| Saved data entries |
#####

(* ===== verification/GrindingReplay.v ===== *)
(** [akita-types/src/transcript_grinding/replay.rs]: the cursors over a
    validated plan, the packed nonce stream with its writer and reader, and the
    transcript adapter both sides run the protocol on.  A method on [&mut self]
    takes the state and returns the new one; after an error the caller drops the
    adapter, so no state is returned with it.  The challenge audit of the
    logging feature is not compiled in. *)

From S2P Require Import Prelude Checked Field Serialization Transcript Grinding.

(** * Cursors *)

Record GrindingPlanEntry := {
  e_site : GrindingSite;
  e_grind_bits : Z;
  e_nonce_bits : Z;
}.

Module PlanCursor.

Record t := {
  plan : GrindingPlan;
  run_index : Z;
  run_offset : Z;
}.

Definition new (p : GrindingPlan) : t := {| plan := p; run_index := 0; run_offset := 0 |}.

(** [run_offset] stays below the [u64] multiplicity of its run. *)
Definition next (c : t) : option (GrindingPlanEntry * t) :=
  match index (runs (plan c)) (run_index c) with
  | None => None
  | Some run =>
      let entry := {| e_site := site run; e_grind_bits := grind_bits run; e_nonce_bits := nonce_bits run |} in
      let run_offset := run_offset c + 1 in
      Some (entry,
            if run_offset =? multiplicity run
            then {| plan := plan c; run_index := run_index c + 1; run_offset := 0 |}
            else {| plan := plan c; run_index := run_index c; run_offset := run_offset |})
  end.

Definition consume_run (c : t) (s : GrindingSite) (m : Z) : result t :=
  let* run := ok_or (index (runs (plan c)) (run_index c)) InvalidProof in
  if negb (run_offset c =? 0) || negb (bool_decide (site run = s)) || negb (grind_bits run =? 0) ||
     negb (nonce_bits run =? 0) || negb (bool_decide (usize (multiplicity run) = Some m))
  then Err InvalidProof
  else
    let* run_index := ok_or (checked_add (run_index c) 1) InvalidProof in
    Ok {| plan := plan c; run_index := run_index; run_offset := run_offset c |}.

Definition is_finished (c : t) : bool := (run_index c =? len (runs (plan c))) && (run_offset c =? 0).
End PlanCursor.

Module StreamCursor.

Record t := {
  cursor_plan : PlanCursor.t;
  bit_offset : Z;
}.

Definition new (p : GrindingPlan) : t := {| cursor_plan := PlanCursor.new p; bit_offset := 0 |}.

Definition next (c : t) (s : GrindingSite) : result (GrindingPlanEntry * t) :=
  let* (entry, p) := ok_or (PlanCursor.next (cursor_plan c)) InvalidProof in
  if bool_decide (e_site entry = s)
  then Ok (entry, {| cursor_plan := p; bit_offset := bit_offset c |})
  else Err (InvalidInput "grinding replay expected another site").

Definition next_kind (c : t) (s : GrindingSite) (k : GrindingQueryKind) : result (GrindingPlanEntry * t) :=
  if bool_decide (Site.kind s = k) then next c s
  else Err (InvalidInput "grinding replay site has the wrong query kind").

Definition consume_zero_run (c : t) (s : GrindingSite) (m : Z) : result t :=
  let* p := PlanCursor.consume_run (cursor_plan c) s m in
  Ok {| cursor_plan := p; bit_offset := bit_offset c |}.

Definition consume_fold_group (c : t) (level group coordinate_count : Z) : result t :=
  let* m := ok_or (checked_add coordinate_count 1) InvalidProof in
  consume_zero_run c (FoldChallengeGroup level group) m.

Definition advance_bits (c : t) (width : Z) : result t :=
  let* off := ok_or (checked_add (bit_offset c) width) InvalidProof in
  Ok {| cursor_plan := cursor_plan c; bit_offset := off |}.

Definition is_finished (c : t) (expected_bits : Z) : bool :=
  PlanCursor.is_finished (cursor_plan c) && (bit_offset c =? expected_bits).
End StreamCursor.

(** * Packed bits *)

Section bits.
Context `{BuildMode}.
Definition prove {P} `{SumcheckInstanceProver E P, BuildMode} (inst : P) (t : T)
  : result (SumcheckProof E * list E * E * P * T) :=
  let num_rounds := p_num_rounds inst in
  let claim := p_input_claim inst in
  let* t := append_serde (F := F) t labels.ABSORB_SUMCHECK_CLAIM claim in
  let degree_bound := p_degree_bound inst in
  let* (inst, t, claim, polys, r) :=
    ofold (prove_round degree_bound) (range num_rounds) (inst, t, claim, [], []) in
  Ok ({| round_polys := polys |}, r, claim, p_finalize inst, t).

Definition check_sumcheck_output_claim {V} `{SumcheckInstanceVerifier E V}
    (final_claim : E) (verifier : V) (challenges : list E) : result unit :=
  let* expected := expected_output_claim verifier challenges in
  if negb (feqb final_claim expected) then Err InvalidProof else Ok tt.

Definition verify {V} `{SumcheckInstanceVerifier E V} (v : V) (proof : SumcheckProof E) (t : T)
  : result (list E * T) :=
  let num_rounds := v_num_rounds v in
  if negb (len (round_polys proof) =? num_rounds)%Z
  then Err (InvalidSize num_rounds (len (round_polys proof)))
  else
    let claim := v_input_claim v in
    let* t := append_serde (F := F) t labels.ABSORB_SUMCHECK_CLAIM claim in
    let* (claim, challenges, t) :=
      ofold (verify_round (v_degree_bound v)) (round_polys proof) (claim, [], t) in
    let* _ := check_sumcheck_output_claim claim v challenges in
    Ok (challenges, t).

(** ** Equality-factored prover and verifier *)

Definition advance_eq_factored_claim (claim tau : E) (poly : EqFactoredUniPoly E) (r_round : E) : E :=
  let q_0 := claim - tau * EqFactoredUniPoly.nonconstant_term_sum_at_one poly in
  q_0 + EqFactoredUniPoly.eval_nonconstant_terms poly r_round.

#####

| Task requirements |
Copy out the lines of the data where the word "EqFactoredUniPoly" can be found.

| Result for this exercise |
Definition advance_eq_factored_claim (claim tau : E) (poly : EqFactoredUniPoly E) (r_round : E) : E :=
  let q_0 := claim - tau * EqFactoredUniPoly.nonconstant_term_sum_at_one poly in
  q_0 + EqFactoredUniPoly.eval_nonconstant_terms poly r_round.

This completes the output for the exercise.